Development of a Calcification Model for Aortic Valves of Isolated Mouse Hearts
Nicole Kiesendahl1, Sabine Merten1, Svenja van Geul1, Sebastian Jansen1, Irina Moshkova2, Benita Hermanns-Sachweh3, Ulrich Steinseifer1.
The progressive aging and tissue failure caused by calcification of the leaflets is still a main problem of bioprosthetic heart valves. In lack of reliable in vitro test methods, the calcification process and potential anti-calcification treatments are usually analyzed in vivo in large or small animals. However, studies on large animals are time and cost consuming, whereas studies on small animals are generally limited to subcutaneous implantation outside the main circulatory system. This study focuses on the development of an accelerated calcification model for aortic valves of isolated mouse hearts. It shall be used to develop appropriate calcification fluids, which generate realistic calcification structures as seen in strong calcifying Fetuin A knock-out reference mice.
The test apparatus is based on a commercial system for the isolated heart perfusion of small rodents (Langendorff Apparatus). It had to be modified, as the Langendorff concept bases on the retrograde heart perfusion via the coronaries at closed aortic valve. The modified model requires an anterograde heart perfusion via left ventricular system similar to the Working Heart Model. However, in our model an active function of the heart is not possible due to the non-physiological calcium- and phosphate-concentrations of the perfusate, which are needed to induce accelerated calcification.

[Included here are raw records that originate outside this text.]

(** [split] recovers exactly the tokens of a laid-out string. *)
Lemma split_spaced items : forall lead,
  forallb is_space lead = true -> well_spaced items ->
  split (lead ++ spaced items) = map fst items.
Proof.
  intros lead Hl. unfold split. rewrite split_go_space by assumption.
  fold (split (spaced items)).
  induction items as [|[t ws] rest IH]; intros H; simpl in *.
  - reflexivity.
  - destruct H as (Ht & Hws & Hne & Hrest).
    destruct rest as [|i rest].
    + simpl. rewrite app_nil_r. now apply split_last_token.
    + rewrite split_token_space; auto; [|apply Hne; discriminate].
      f_equal. now apply IH.
Qed.

(** Every string has such a layout. *)
Lemma layout_exists (d : str) :
  exists lead items,
    d = lead ++ spaced items /\ forallb is_space lead = true /\ well_spaced items.
Proof.
  induction d as [|c d (lead & items & Hd & Hl & Hw)].
  - exists [], []. simpl. auto.
  - destruct (is_space c) eqn:Hc.
    + exists (c :: lead), items. simpl. rewrite Hc. subst. auto.
    + assert (Htok : is_token [c]).
      { split; [discriminate|]. simpl. unfold is_nonspace. now rewrite Hc. }
      destruct lead as [|l lead].
      * destruct items as [|[t ws] rest].
        -- exists [], [([c], [])]. simpl in *. subst.
           repeat split; auto; try apply Htok; congruence.
        -- exists [], ((c :: t, ws) :: rest). simpl in *. subst.
           destruct Hw as ((Hne & Ht) & Hws & Hr & Hrest).
           repeat split; auto; try discriminate.
           simpl. unfold is_nonspace at 1. now rewrite Hc.
      * exists [], (([c], l :: lead) :: items). simpl in *. subst.
        repeat split; auto; try apply Htok; discriminate.
Qed.

(** Tokens joined by single spaces form a layout. *)
Lemma join_space_spaced ts :
  Forall is_token ts ->
  exists items,
    join (u8 " ") ts = spaced items /\ well_spaced items /\ map fst items = ts.
Proof.
  induction 1 as [|t ts Ht Hts (items & Hj & Hw & Hm)].
  - exists []. simpl. auto.
  - destruct ts as [|t' ts].
    + exists [(t, [])]. simpl. rewrite app_nil_r. repeat split; auto; try apply Ht; congruence.
    + exists ((t, u8 " ") :: items). simpl in *. rewrite <- Hj.
      repeat split; auto; try apply Ht; try discriminate. now rewrite Hm.
Qed.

Thus, a pulsatile flow through the cannulated left ventricle and across the aortic valve is generated via a piston pump.
So far, we tested three different fluids with various electrolyte compositions under physiological temperature- and pH-conditions.

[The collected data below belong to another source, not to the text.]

(** * Task Manager API (app/backend/app.py): a shallow embedding

    The Flask handlers of [app.py] are embedded as functions over an explicit
    database state.  Python values that arrive in a request are kept dynamic
    ([json]); the operations the handlers apply to them ([dict.get],
    subscripting, [in], truthiness, [str.replace], [str.lower]) follow Python's
    semantics, exceptions included.  A handler's [try]/[except Exception]
    becomes a match on the outcome of its body, and a rollback returns the
    state the handler started from.

    A handler takes what it reads from outside as arguments: the request
    that [request.get_json()] reads, the values of [request.args.get(…)],
    and one reading of the clock for each call of [datetime.utcnow] it
    causes.  Logging is left out.  [Column.contains] is the [LIKE] of
    SQLite, the database the module configures.

    What the repository calls but does not define — [datetime.fromisoformat]
    and the conversion of a bound value by the storage driver — is gathered
    in the class [Backend]; the properties hold for every instance of it. *)

From Stdlib Require Import ZArith Floats Ascii String.
From stdpp Require Import base option list gmap strings sorting.

#[local] Open Scope Z_scope.

(** ** Python values and exceptions *)

Module Py.

(** The value [request.get_json()] returns: [None] is [JNull].  A number is
    kept as an integer; the handlers only ever test a number for truth. *)
#[warnings="-register-all"]
Inductive json : Type :=
  | JNull
  | JBool (b : bool)
  | JNum (n : Z)
  | JStr (s : string)
  | JArr (l : list json)
  | JObj (m : gmap string json).

(** The exception classes that can occur in the handlers. *)
Inductive exn : Type :=
  | NotFound          (* werkzeug.exceptions.NotFound, raised by get_or_404 *)
  | ValueError
  | AttributeError
  | TypeError
  | KeyError
  | IntegrityError    (* a NOT NULL or UNIQUE constraint failed at commit *)
  | StatementError    (* the driver could not bind a value *)
  | BadRequest            (* werkzeug: the body is not a JSON document *)
  | UnsupportedMediaType. (* werkzeug: the request is not sent as JSON *)

(** A computation that returns or raises. *)
Inductive py (A : Type) : Type :=
  | Return (a : A)
  | Raise (e : exn).
Arguments Return {A} a.
Arguments Raise {A} e.

#[export] Instance py_ret : MRet py := λ A a, Return a.
#[export] Instance py_bind : MBind py := λ A B f c,
  match c with
  | Return a => f a
  | Raise e => Raise e
  end.

(** [bool(v)] *)
Definition truthy (v : json) : bool :=
  match v with
  | JNull => false
  | JBool b => b
  | JNum n => negb (n =? 0)
  | JStr s => negb (String.eqb s EmptyString)
  | JArr l => negb (Nat.eqb (length l) 0)
  | JObj m => negb (Nat.eqb (size m) 0)
  end.

(** [data.get(k)] and [data.get(k, d)]: only a dict has the method. *)
Definition get_d (data : json) (k : string) (d : json) : py json :=
  match data with
  | JObj m => Return (default d (m !! k))
  | _ => Raise AttributeError
  end.

Definition get (data : json) (k : string) : py json := get_d data k JNull.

Test duration was 24 hours. Qualitative and quantitative analyses of the hearts are performed by histology and scanning electron microscopy.
Calcification of the aortic valves of isolated mouse hearts could be generated, depending on the fluid composition. It could be detected by von Kossa staining. Further analyses via scanning electron microscopy and a comparative evaluation of the calcifying potential of the different fluids are ongoing.
A model for a rapid calcification of aortic valves of isolated mouse hearts could be established. Further data analyses and a correlation of the calcification patterns with in vivo calcified knock-out mice have yet to be performed.